Baca Juga: Perpres harga listrik EBT menanti tanda tangan Presiden Joko Widodo
Sebelumnya, Kepala Biro Komunikasi, Layanan Informasi Publik dan Kerja Sama (KLIK) Kementerian ESDM Agung Pribadi bilang target perolehan investasi sektor EBTKE mulai tahun 2020 ditargetkan mencapai US$ 2 miliar. Kemudian bakal naik di tahun 2021 menjadi sebesar US$ 4 miliar.
Dilanjutkan pada tahun 2022 sebanyak US$ 5 miliar. Dan kemudian untuk tahun 2023 ditargetkan mencapai US$ 4 miliar. Sedangkan untuk tahun 2024, investasi di sektor ini kembali naik hingga mencapai US$ 5 miliar.
Agung bilang, saat ini pemerintah berkomitmen meningkatkan penambahan kapasitas pembangkit EBT hingga 9.051 megawatt (MW) dalam lima tahun.
Untuk tahap pertama, yakni di tahun ini sebesar 687 MW. Kemudian dinaikkan hingga 1.001 MW pada tahun 2021. Kenaikan kapasitas pembangkit EBT akan mencapai 1.922 MW di tahun 2022 mendatang.

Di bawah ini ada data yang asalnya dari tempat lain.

Lemma py_slice_stride {A : Type} (d : A) (l : list A) (K : nat) :
  (0 < K)%nat ->
  py_slice l (Some (Z.of_nat K - 1)%Z) None (Z.of_nat K)
  = map (fun i => nth (i * K + K - 1) l d) (seq 0 (length l / K)).
Proof.
  intros HK.
  unfold py_slice, slice_indices, clamp_index. cbv zeta.
  replace (Z.of_nat K <? 0)%Z with false by (symmetry; apply Z.ltb_ge; lia).
  replace (Z.of_nat K - 1 <? 0)%Z with false by (symmetry; apply Z.ltb_ge; lia).
  cbv iota.
  set (len := length l).
  set (s := Z.min (Z.of_nat K - 1) (Z.of_nat len)).
  assert (Hcount : range_len s (Z.of_nat len) (Z.of_nat K) = (len / K)%nat).
  { unfold range_len, s.
    replace (0 <? Z.of_nat K)%Z with true by (symmetry; apply Z.ltb_lt; lia).
    destruct (Nat.lt_ge_cases len K).
    - rewrite Z.min_r by lia. rewrite Z.ltb_irrefl.
      symmetry. apply Nat.div_small. lia.
    - rewrite Z.min_l by lia.
      replace (Z.of_nat K - 1 <? Z.of_nat len)%Z with true
        by (symmetry; apply Z.ltb_lt; lia).
      replace (Z.of_nat len - (Z.of_nat K - 1) - 1)%Z
        with (Z.of_nat len + (-1) * Z.of_nat K)%Z by lia.
      rewrite Z.div_add by lia. rewrite <- Nat2Z.inj_div. lia. }
  assert (Hin : forall k, (k < len / K)%nat ->
                          s = (Z.of_nat K - 1)%Z /\ (k * K + K <= len)%nat).
  { intros k Hk. pose proof (Nat.Div0.mul_div_le len K) as Hle.
    assert (Hk' : (K * S k <= K * (len / K))%nat) by (apply Nat.mul_le_mono_l; lia).
    split; [unfold s|]; lia. }
  unfold py_range. rewrite Hcount.
  rewrite (flat_map_in_range d).
  - rewrite map_map. apply map_ext_in. intros k Hk. apply in_seq in Hk.
    destruct (Hin k) as [-> Hb]; [lia|]. f_equal. lia.
  - apply Forall_forall. intros i Hi. apply in_map_iff in Hi.
    destruct Hi as [k [<- Hk]]. apply in_seq in Hk.
    destruct (Hin k) as [-> Hb]; [lia|]. fold len. lia.
Qed.

Lemma length_py_slice_stride {A : Type} (l : list A) (K : nat) :
  (0 < K)%nat ->
  length (py_slice l (Some (Z.of_nat K - 1)%Z) None (Z.of_nat K))
  = (length l / K)%nat.
Proof.
  intros HK. destruct l as [|d l'].
  - simpl. rewrite Nat.Div0.div_0_l. unfold py_slice.
    destruct (slice_indices _ _ _ _) as [s e].
    induction (py_range s e (Z.of_nat K)) as [|i idx IH]; [reflexivity|].
    simpl. now destruct (Z.to_nat i).
  - rewrite (py_slice_stride d) by assumption.
    now rewrite length_map, length_seq.
Qed.

(** ** Running sums *)

Lemma fold_nadd_eq (l : list Q) (a : Q) :
  fold_left nadd l a == a + Qsum l.
Proof.
  revert a. induction l as [|x l IH]; intros a; simpl.
  - ring.
  - rewrite IH, nadd_eq. ring.
Qed.

Lemma nsum_eq (l : list Q) : nsum l == Qsum l.
Proof. unfold nsum. rewrite fold_nadd_eq. ring. Qed.

Lemma Qsum_app (l l' : list Q) : Qsum (l ++ l') == Qsum l + Qsum l'.
Proof.
  induction l as [|x l IH]; simpl; [ring|]. rewrite IH. ring.
Qed.

Lemma firstn_add_split {A : Type} (a b : nat) (l : list A) :
  firstn (a + b) l = firstn a l ++ firstn b (skipn a l).
Proof.
  rewrite <- (firstn_skipn a (firstn (a + b) l)).
  rewrite firstn_firstn, <- firstn_skipn_comm.
  now replace (Nat.min a (a + b)) with a by lia.
Qed.

Lemma Qsum_window (a b : nat) (l : list Q) :
  Qsum (firstn b (skipn a l)) == Qsum (firstn (a + b) l) - Qsum (firstn a l).
Proof. rewrite firstn_add_split, Qsum_app. ring. Qed.

Lemma length_cumsum_from (l : list Q) (acc : Q) :
  length (cumsum_from acc l) = length l.
Proof.
  revert acc. induction l as [|x l IH]; intros acc; simpl; [reflexivity|].
  now rewrite IH.
Qed.

Lemma nth_cumsum_from (l : list Q) (acc : Q) (k : nat) :
  (k < length l)%nat ->
  nth k (cumsum_from acc l) 0 == acc + Qsum (firstn (S k) l).
Proof.
  revert acc k. induction l as [|x l IH]; intros acc k Hk; simpl in Hk; [lia|].
  destruct k as [|k].
  - simpl. rewrite nadd_eq. destruct l; simpl; ring.
  - change (nth (S k) (cumsum_from acc (x :: l)) 0)
      with (nth k (cumsum_from (nadd acc x) l) 0).
    rewrite IH by lia. rewrite nadd_eq.
    change (firstn (S (S k)) (x :: l)) with (x :: firstn (S k) l).
    simpl. ring.
Qed.

Lemma nth_cumsum (l : list Q) (k : nat) :
  (k < length l)%nat -> nth k (cumsum l) 0 == Qsum (firstn (S k) l).
Proof.
  intros Hk. unfold cumsum. rewrite nth_cumsum_from by assumption. ring.
Qed.

Lemma nth_map2 {A B C : Type} (f : A -> B -> C) (l : list A) (l' : list B)
    (i : nat) (d : A) (d' : B) (d'' : C) :
  (i < length l)%nat -> (i < length l')%nat ->
  nth i (map2 f l l') d'' = f (nth i l d) (nth i l' d').
Proof.
  revert l' i. induction l as [|x l IH]; intros l' i Hl Hl'; simpl in Hl; [lia|].
  destruct l' as [|y l']; simpl in Hl'; [lia|].
  destruct i as [|i]; simpl; [reflexivity|]. apply IH; lia.
Qed.

Lemma length_map2 {A B C : Type} (f : A -> B -> C) (l : list A) (l' : list B) :
  length (map2 f l l') = Nat.min (length l) (length l').
Proof.
  revert l'. induction l as [|x l IH]; intros [|y l']; simpl; try reflexivity.
  now rewrite IH.
Qed.

(** ** Block reduction *)

Lemma length_assign_from_cumsum (B : Z) (cs : list num) :
  (0 < B)%Z ->
  length (assign_from cs B
            (map2 nsub (py_slice cs (Some B) None 1)
                       (py_slice cs None (Some (- B)%Z) 1)))
  = length cs.
Proof.
  intros HB. replace B with (Z.of_nat (Z.to_nat B)) by lia.
  set (K := Z.to_nat B). assert (HK : (0 < K)%nat) by lia.
  rewrite py_slice_from, py_slice_drop_last by assumption.
  unfold assign_from, slice_indices, clamp_index. cbv zeta.
  change (1 <? 0)%Z with false. cbv iota.
  replace (Z.of_nat K <? 0)%Z with false by (symmetry; apply Z.ltb_ge; lia).
  rewrite length_app, length_firstn, length_map2, length_skipn, length_firstn.
  lia.
Qed.

(** The running-sum shortcut gives, window by window, the sum of the
    window. *)
Lemma cumsum_blocks (B : Z) (l : list num) (g : num -> num) :
  (0 < B)%Z ->
  (forall x y : Q, x == y -> g x = g y) ->
  map g
    (py_slice
       (assign_from (cumsum l) B
          (map2 nsub (py_slice (cumsum l) (Some B) None 1)
                     (py_slice (cumsum l) None (Some (- B)%Z) 1)))
       (Some (B - 1)%Z) None B)
  = map (fun w => g (Qsum w)) (windows (Z.to_nat B) l).
Proof.
  intros HB Hg.
  pose proof (length_assign_from_cumsum B (cumsum l) HB) as Hlen.
  revert Hlen.
  replace B with (Z.of_nat (Z.to_nat B)) by lia.
  rewrite Nat2Z.id.
  set (K := Z.to_nat B). assert (HK : (0 < K)%nat) by lia.
  rewrite py_slice_from, py_slice_drop_last by assumption.
  unfold assign_from, slice_indices, clamp_index. cbv zeta.
  change (1 <? 0)%Z with false. cbv iota.
  replace (Z.of_nat K <? 0)%Z with false by (symmetry; apply Z.ltb_ge; lia).
  set (cs := cumsum l).
  assert (Hcs : length cs = length l) by apply length_cumsum_from.
  set (cs' := firstn _ cs ++ _).
  intros Hlen.
  rewrite (py_slice_stride 0) by assumption.
  unfold windows. rewrite !map_map, Hlen, Hcs.
  apply map_ext_in. intros i Hi. apply in_seq in Hi.
  pose proof (Nat.Div0.mul_div_le (length l) K) as Hle.
  assert (Hi' : (K * S i <= K * (length l / K))%nat)
    by (apply Nat.mul_le_mono_l; lia).
  assert (Hb : (i * K + K <= length l)%nat) by lia.
  apply Hg. unfold cs'.
  destruct i as [|i].
  - rewrite app_nth1 by (rewrite length_firstn; lia).
    rewrite nth_firstn.
    replace (0 * K + K - 1 <? Z.to_nat (Z.min (Z.of_nat K) (Z.of_nat (length cs))))%nat
      with true by (symmetry; apply Nat.ltb_lt; lia).
    unfold cs. rewrite nth_cumsum by lia.
    replace (S (0 * K + K - 1)) with K by lia. reflexivity.
  - rewrite app_nth2 by (rewrite length_firstn; lia).
    rewrite length_firstn.
    replace (S i * K + K - 1 -
             Nat.min (Z.to_nat (Z.min (Z.of_nat K) (Z.of_nat (length cs))))
                     (length cs))%nat
      with (i * K + K - 1)%nat by lia.
    rewrite (nth_map2 nsub _ _ _ 0 0 0)
      by (rewrite ?length_skipn, ?length_firstn; lia).
    rewrite nsub_eq, nth_skipn, nth_firstn.
    replace (i * K + K - 1 <? length cs - K)%nat
      with true by (symmetry; apply Nat.ltb_lt; lia).
    unfold cs. rewrite !nth_cumsum by lia.
    rewrite Qsum_window.
    replace (S (K + (i * K + K - 1))) with (S i * K + K)%nat by lia.
    replace (S (i * K + K - 1)) with (S i * K)%nat by lia.
    reflexivity.
Qed.

Lemma length_windows (K : nat) (l : list num) :
  Forall (fun w => length w = K) (windows K l).
Proof.
  unfold windows. apply Forall_forall. intros w Hw.
  apply in_map_iff in Hw. destruct Hw as [i [<- Hi]]. apply in_seq in Hi.
  destruct K as [|K]; [reflexivity|].
  pose proof (Nat.Div0.mul_div_le (length l) (S K)) as Hle.
  assert (Hi' : (S K * S i <= S K * (length l / S K))%nat)
    by (apply Nat.mul_le_mono_l; lia).
  rewrite length_firstn, length_skipn. lia.
Qed.

(** The reference loops compute a value of each full window. *)
Lemma slow_10hz_windows (trim_data : list num) :
  slow_10hz trim_data
  = map (fun w => nfloor (nanmean w)) (windows 3 trim_data).
Proof.
  unfold slow_10hz, windows.
  replace (Z.to_nat (Z.of_nat (length trim_data) ÷ 3))
    with (length trim_data / 3)%nat.
  2:{ rewrite Z.quot_div_nonneg by lia.
      change 3%Z with (Z.of_nat 3). rewrite <- Nat2Z.inj_div. lia. }
  rewrite <- seq_shift, !map_map.
  apply map_ext_in. intros i Hi. apply in_seq in Hi.
  pose proof (Nat.Div0.mul_div_le (length trim_data) 3) as Hle.
  replace ((Z.of_nat (S i) - 1) * 3)%Z with (Z.of_nat (i * 3)) by lia.
  replace (Z.of_nat (i * 3) + 3)%Z with (Z.of_nat (i * 3 + 3)) by lia.
  rewrite py_slice_window by lia.
  now replace (i * 3 + 3 - i * 3)%nat with 3%nat by lia.
Qed.
Lemma total_equals_sum_of_reports_witness :
  let w := cluster (Completed 0 (unlines ["nginx:1.21"; "redis:7"; "zoo:3"]))
             [("nginx:1.21", Completed 0 (grype_json ["High"; "low"; "high"]));
              ("redis:7", Completed 2 "");
              ("zoo:3", Completed 0 (grype_json ["Critical"; "HIGH"]))]
             Writable in
  ∃ total per_image st,
    main_loop w ["nginx:1.21"; "redis:7"; "zoo:3"] (∅, []) io0
    = (Ok (total, per_image), st)
    ∧ count total "High" = sum_of High per_image
    ∧ count total "High" = 3.
Proof.
  intros w.
  destruct (main_loop w ["nginx:1.21"; "redis:7"; "zoo:3"] (∅, []) io0)
    as [[[total per_image]|e] st] eqn:Hloop; [|vm_compute in Hloop; discriminate].
  exists total, per_image, st. split; [reflexivity|].
  split.
  - apply (total_equals_sum_of_reports w _ [] total per_image io0 st Hloop).
  - vm_compute in Hloop. injection Hloop as <- _ _. reflexivity.
Defined.

(** ** An empty inventory *)

Lemma get_unique_images_run (w : world) (st : io) :
  get_unique_images w st
  = match exec w kubectl_cmd with
    | Completed rc out =>
        if Z.eqb rc 0 then (Ok (unique_images (splitlines out)), st)
        else (Raise (CalledProcessError rc), st)
    | c => (Raise (launch_error c), st)
    end.
Proof.
  unfold get_unique_images, bind, subprocess_run, ret, raise.
  destruct (exec w kubectl_cmd) as [| |rc'|rc out]; try reflexivity.
  destruct (Z.eqb rc 0); reflexivity.
Qed.

Lemma get_unique_images_state (w : world) (st st' : io) (r : result (list string)) :
  get_unique_images w st = (r, st') → st' = st.
Proof.
  rewrite get_unique_images_run.
  destruct (exec w kubectl_cmd) as [| |rc'|rc out]; try congruence.
  destruct (Z.eqb rc 0); congruence.
Qed.

(** C6: when the collector returns no image, the script writes
    [No images found.] on the diagnostic stream and exits with code 1; it
    prints nothing on standard output and leaves the files as they were. *)
Theorem no_images_exit (w : world) (fs0 : gmap string string) (st : io) :
  get_unique_images w (Io [] [] fs0) = (Ok [], st) →
  run w fs0 = Outcome (Exited 1) [] ["No images found."] fs0
  ∧ exit_code (run w fs0) ≠ 0.
Proof.
  intros Hget.
  assert (Hrun : run w fs0 = Outcome (Exited 1) [] ["No images found."] fs0).
  { pose proof (get_unique_images_state _ _ _ _ Hget) as ->.
    unfold run, main, bind. rewrite Hget. reflexivity. }
  split; [exact Hrun|]. rewrite Hrun. discriminate.
Qed.

Lemma no_images_exit_witness :
  let w := cluster (Completed 0 (unlines [""; ""])) [] Writable in
  get_unique_images w (Io [] [] {[ csv_file := "old" ]})
  = (Ok [], Io [] [] {[ csv_file := "old" ]})
  ∧ run w {[ csv_file := "old" ]}
    = Outcome (Exited 1) [] ["No images found."] {[ csv_file := "old" ]}.
Proof.
  intros w. split; [reflexivity|].
  apply (no_images_exit w {[ csv_file := "old" ]}
           (Io [] [] {[ csv_file := "old" ]}) eq_refl).
Defined.
(** ** The report file *)

Lemma main_loop_complete (w : world) (images : list string)
    (total : gmap string Z) (per_image : list image_report) (st : io) :
  scans_complete w images →
  main_loop w images (total, per_image) st
  = (Ok (foldl accumulate total (counts_of w <$> images),
         per_image ++ (report_row w <$> images)),
     Io (stdout_log st ++ progress_lines images)
        (stderr_log st ++ all_warnings w images) (files st)).
Proof.
  unfold scans_complete, all_warnings, progress_lines.
  revert total per_image st.
  induction images as [|img rest IH]; intros total per_image st Hall.
  - simpl. rewrite !app_nil_r. destruct st; reflexivity.
  - apply Forall_cons in Hall as [[s Hs] Hrest].
    assert (Hc : counts_of w img = s) by (unfold counts_of; rewrite Hs; reflexivity).
    rewrite main_loop_cons, loop_body_counts, Hs, (IH _ _ _ Hrest).
    rewrite !fmap_cons. unfold report_row at 2. rewrite Hc.
    cbn [foldl concat stdout_log stderr_log files].
    rewrite <- !app_assoc. reflexivity.
Qed.

(** A run whose inventory is not empty and whose scans all complete. *)
Lemma run_complete (w : world) (fs0 : gmap string string) (out : string) :
  let images := unique_images (splitlines out) in
  let rows := report_row w <$> images in
  let printed := progress_lines images
                 ++ [Line summary_title; summary_grid (final_total w images)] in
  exec w kubectl_cmd = Completed 0 out →
  images ≠ [] →
  scans_complete w images →
  run w fs0
  = match open_w w csv_file with
    | Writable =>
        Outcome (Exited 0) (printed ++ [Line done_line])
                (all_warnings w images) (<[csv_file := csv_text rows]> fs0)
    | OpenFails =>
        Outcome (Uncaught OSError) printed (all_warnings w images) fs0
    | WriteFails written =>
        Outcome (Uncaught OSError) printed (all_warnings w images)
                (<[csv_file := written]> fs0)
    end.
Proof.
  intros images rows printed Hexec Hne Hall.
  unfold run, main, bind.
  rewrite get_unique_images_run, Hexec. simpl. fold images.
  destruct images as [|img rest] eqn:Himages; [contradiction|].
  rewrite (main_loop_complete w (img :: rest) ∅ [] _ Hall).
  unfold print, print_grid, write_file. simpl stdout_log. simpl stderr_log.
  simpl files.
  subst printed rows. unfold final_total, summary_grid.
  destruct (open_w w csv_file); simpl; rewrite <- ?app_assoc; reflexivity.
Qed.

Sementara pada tahun 2023, kenaikan agak melandai karena ditargetkan hanya naik 1.778 MW. Dan gong-nya pada tahun 2024 mendatang, di mana penambahan kapasitas pembangkit EBT mencapai 3.664 MW.
Menurut Agung, dengan target investasi dan penambahan kapasitas pembangkit EBT tersebut, peluang lapangan kerja di sektor energi baru terbarukan akan meningkat.
"Jika target US$ 20 miliar terealisasi, maka akan membuka lapangan kerja baru sekaligus bisa mengakselerasi capaian bauran energi. Kami memperkirakan nilai investasi ini mampu serap tenaga kerja melebihi tahun-tahun sebelumnya," terang Agung dalam keterangan tertulis yang diterima Kontan.co.id.